Born in Silisteni as a scion of the Moldavian boyar family of Cantemir, he was educated in languages, literature and history at the Princely Court of Iasi. Between 1688 and 1710 he lived in Constantinople (Istanbul), then returned and became prince of Moldavia in 1710.
He had ruled only one year (1710 - 1711) when he joined Peter the Great in his campaign against the Turks and placed Moldavia under Russian suzerainty. Beaten by the Turks, Cantemir couldn't return to Moldavia, so he emigrated to Russia, where he and his family finally settled. He died at Kharkov in 1723.

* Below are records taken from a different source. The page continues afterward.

(** ** Construction *)

Lemma init_eq (b : FileIO) (v : PyVal) (exports : Z -> bool)
  (bus_number address : Z) (detect wake : option Z) (world : RFIDReader.World) :
  let env := system b (Ok v) exports in
  (v <> PyNone ->
     RFIDReader.init env bus_number address detect wake world
     = (Raise (RFIDReader.bind_error v), world))
  /\ (v = PyNone ->
     exists self world',
       RFIDReader.init env bus_number address detect wake world
       = (Ok self, world')
       /\ RFIDReader.bus self = b).
Proof.
  cbv zeta. unfold RFIDReader.init, bind, RFIDReader.lift, system.
  cbn [RFIDReader.open_device RFIDReader.ioctl RFIDReader.export_ok].
  split.
  - intros Hv. destruct v; [done | reflexivity ..].
  - intros ->. cbn [is_not_None].
    destruct detect as [d|], wake as [w|]; unfold RFIDReader.try_export;
      cbn [RFIDReader.export_ok];
      repeat (match goal with |- context [exports ?p] => destruct (exports p) end);
      cbn; eauto.
Qed.

(** C8 does not hold of the code: when the set-slave-address ioctl succeeds
    (the C call returns 0, which [fcntl.ioctl] hands back as the integer 0),
    [__init__] raises the binding error; and whatever the C call returns,
    construction never gets past the binding step. *)
Theorem init_rejects_bound_address
  (b : FileIO) (exports : Z -> bool) (bus_number address : Z)
  (detect wake : option Z) (world : RFIDReader.World) (c_ret errno : Z) :
  RFIDReader.init (system b (RFIDReader.fcntl_ioctl 0 errno) exports)
    bus_number address detect wake world
  = (Raise (RFIDReader.bind_error (PyInt 0)), world)
  /\ exists e,
      RFIDReader.init (system b (RFIDReader.fcntl_ioctl c_ret errno) exports)
        bus_number address detect wake world
      = (Raise e, world).
Proof.
  split.
  - apply (init_eq b (PyInt 0)). discriminate.
  - unfold RFIDReader.fcntl_ioctl. case_decide.
    + eexists. reflexivity.
    + eexists. apply (init_eq b (PyInt c_ret)). discriminate.
Qed.

(** ** The presence loop *)

Lemma transition_eq (last result : option Card) :
  bridge.transition last result
  = (result, if decide (result = last) then [] else [event_of result]).
Proof.
  unfold bridge.transition. destruct result as [info|].
  - destruct (decide (Some info = last)) as [<-|Hne].
    + rewrite decide_False by (intros Hn; by apply Hn). done.
    + rewrite decide_True by congruence. done.
  - destruct (decide (None = last)) as [<-|Hne].
    + rewrite decide_False by (intros Hn; by apply Hn). done.
    + rewrite decide_True by congruence. done.
Qed.

Lemma trace_cons (last result : option Card) (rest : list (option Card)) :
  trace last (result :: rest)
  = (if decide (result = last) then [] else [(result, event_of result)])
      ++ trace result rest.
Proof.
  cbn [trace]. rewrite transition_eq. cbn [fst snd].
  by destruct (decide (result = last)).
Qed.

Lemma trace_alternating (results : list (option Card)) :
  forall last, alternating last (trace last results).
Proof.
  induction results as [|result rest IH]; intros last; [done|].
  rewrite trace_cons. destruct (decide (result = last)) as [->|Hne].
  - apply IH.
  - cbn. auto.
Qed.

Lemma alternating_adjacent (stream before after : list (option Card * bridge.message))
  (c1 c2 : option Card) (m1 m2 : bridge.message) :
  forall last,
    alternating last stream ->
    stream = before ++ (c1, m1) :: (c2, m2) :: after ->
    c2 <> c1 /\ m1 = event_of c1 /\ m2 = event_of c2.
Proof.
  revert stream. induction before as [|[c m] before IH]; intros stream last Hs ->.
  - cbn in Hs. tauto.
  - cbn [app alternating] in Hs. destruct Hs as (_ & _ & Hs). by eapply IH.
Qed.

Lemma alternating_first (stream after : list (option Card * bridge.message))
  (c : option Card) (m : bridge.message) (last : option Card) :
  alternating last stream ->
  stream = (c, m) :: after ->
  c <> last /\ m = event_of c.
Proof. intros Hs ->. cbn in Hs. tauto. Qed.

Lemma last_nonempty {A} (l : list A) :
  forall a d d', List.last (a :: l) d = List.last (a :: l) d'.
Proof.
  induction l as [|b l IH]; intros a d d'; [done|].
  change (List.last (b :: l) d = List.last (b :: l) d'). apply IH.
Qed.

Lemma run_scripted (results : list (option Card)) :
  forall (log : list bridge.message) (last : option Card),
    bridge.run (length results)
      {| bridge.rfid := results; bridge.client := log; bridge.present := last |}
    = (None,
       {| bridge.rfid := [];
          bridge.client := log ++ map snd (trace last results);
          bridge.present := List.last results last |}).
Proof.
  induction results as [|result rest IH]; intros log last.
  - cbn. by rewrite app_nil_r.
  - cbn [length bridge.run]. unfold bridge.iteration.
    cbn [bridge.rfid_select bridge.scripted_rfid bridge.rfid bridge.client
         bridge.present].
    unfold bridge.rfid_select, bridge.scripted_rfid.
    destruct (bridge.transition last result) as [p out] eqn:Ht.
    rewrite IH. cbn [trace]. rewrite Ht. cbn [fst snd].
    rewrite map_app, map_map, app_assoc. cbn [snd]. rewrite map_id.
    assert (p = result) as -> by (rewrite transition_eq in Ht; congruence).
    assert (List.last rest result = List.last (result :: rest) last) as ->;
      [|done].
    destruct rest as [|next rest]; [done|].
    change (List.last (next :: rest) result = List.last (next :: rest) last).
    apply last_nonempty.
Qed.

(** C6: the transition logic of [loop], started with [present = None] and
    fed a finite sequence of [select()] results.  A result [Some info]
    different from [present] publishes the presented message for [info], a
    result [None] while [present] is a card publishes the removed message,
    every other result publishes nothing, and [present] becomes the result.
    The messages published over the whole sequence are those of [trace];
    the sequence None, A, A, None, B, None publishes presented A, removed,
    presented B, removed; two consecutive messages never have the same
    cause (so a card is not presented twice in a row), and a removed message
    always comes directly after the presented message of a card. *)
Theorem loop_transitions :
  (forall last result,
     fst (bridge.transition last result) = result
     /\ (forall info, result = Some info -> last <> Some info ->
         snd (bridge.transition last result) = [card_presented info])
     /\ (forall info, result = Some info -> last = Some info ->
         snd (bridge.transition last result) = [])
     /\ (result = None -> last <> None ->
         snd (bridge.transition last result) = [card_removed])
     /\ (result = None -> last = None ->
         snd (bridge.transition last result) = []))
  /\ (forall results log,
       fst (bridge.loop (length results) results log) = None
       /\ bridge.client (snd (bridge.loop (length results) results log))
          = log ++ map snd (trace None results))
  /\ (forall A B : Card,
       bridge.client
         (snd (bridge.loop 6 [None; Some A; Some A; None; Some B; None] []))
       = [card_presented A; card_removed; card_presented B; card_removed])
  /\ (forall results before after c1 m1 c2 m2,
       trace None results = before ++ (c1, m1) :: (c2, m2) :: after ->
       c2 <> c1)
  /\ (forall results before after m,
       trace None results = before ++ (None, m) :: after ->
       m = card_removed
       /\ exists before' info,
           before = before' ++ [(Some info, card_presented info)]).
Proof.
  split; [|split; [|split; [|split]]].
  - intros last result. rewrite transition_eq. cbn [fst snd].
    split; [done|]. split; [|split; [|split]].
    + intros info -> Hne. by rewrite decide_False by congruence.
    + intros info -> ->. by rewrite decide_True.
    + intros -> Hne. by rewrite decide_False by congruence.
    + intros -> ->. by rewrite decide_True.
  - intros results log. unfold bridge.loop. by rewrite run_scripted.
  - intros A B. unfold bridge.loop.
    rewrite (run_scripted [None; Some A; Some A; None; Some B; None]).
    cbn [bridge.client app]. rewrite !trace_cons. cbn [trace].
    repeat (case_decide; try congruence). reflexivity.
  - intros results before after c1 m1 c2 m2 Ht.
    by destruct (alternating_adjacent _ _ _ _ _ _ _ None
                   (trace_alternating results None) Ht).
  - intros results before after m Ht.
    pose proof (trace_alternating results None) as Halt.
    destruct (decide (before = [])) as [->|Hne].
    + destruct (alternating_first _ _ _ _ _ Halt Ht) as [Hc _]. done.
    + destruct (exists_last Hne) as (before' & [c0 m0] & ->).
      rewrite <- app_assoc in Ht. cbn [app] in Ht.
      destruct (alternating_adjacent _ _ _ _ _ _ _ None Halt Ht)
        as (Hc & Hm0 & Hm).
      split; [done|]. destruct c0 as [info|]; [|done].
      exists before', info. by rewrite Hm0.
Qed.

Cantemir was known as one of the greatest linguists of his time, speaking and writing eleven languages, and being well versed in Oriental scholarship. He was a voluminous and original writer of great sagacity and deep penetration, and his writings range over many subjects. The best known is his History of the Growth and Decay of the Ottoman Empire. He also wrote a history of oriental music, which is no longer extant; the first critical history of Moldo-Walachia; the first geographical, ethnographical and economic description of Moldavia, Descriptio Moldaviae, under the name of Historia Hieroglyphica, to which he furnished a key, and in which the principal persons are represented by animals; also the history of the two ruling houses of Brancoveanu and Cantacuzino; and a philosophical treatise, the first book ever written in Romanian language - written also in Greek, translated in Arabic, under the title Divanul sau Gâlceava Inţeleptului cu lumea sau Giudeţul sufletului cu trupul; in French: Le divan ou la dispute du sage avec le monde ou le jugement de l'âme avec le corps; in English The Divan or The Wise Man's Parley with the World or The Judgement of the Soul with the Body. The publishing place and date are: Iaşi 1698.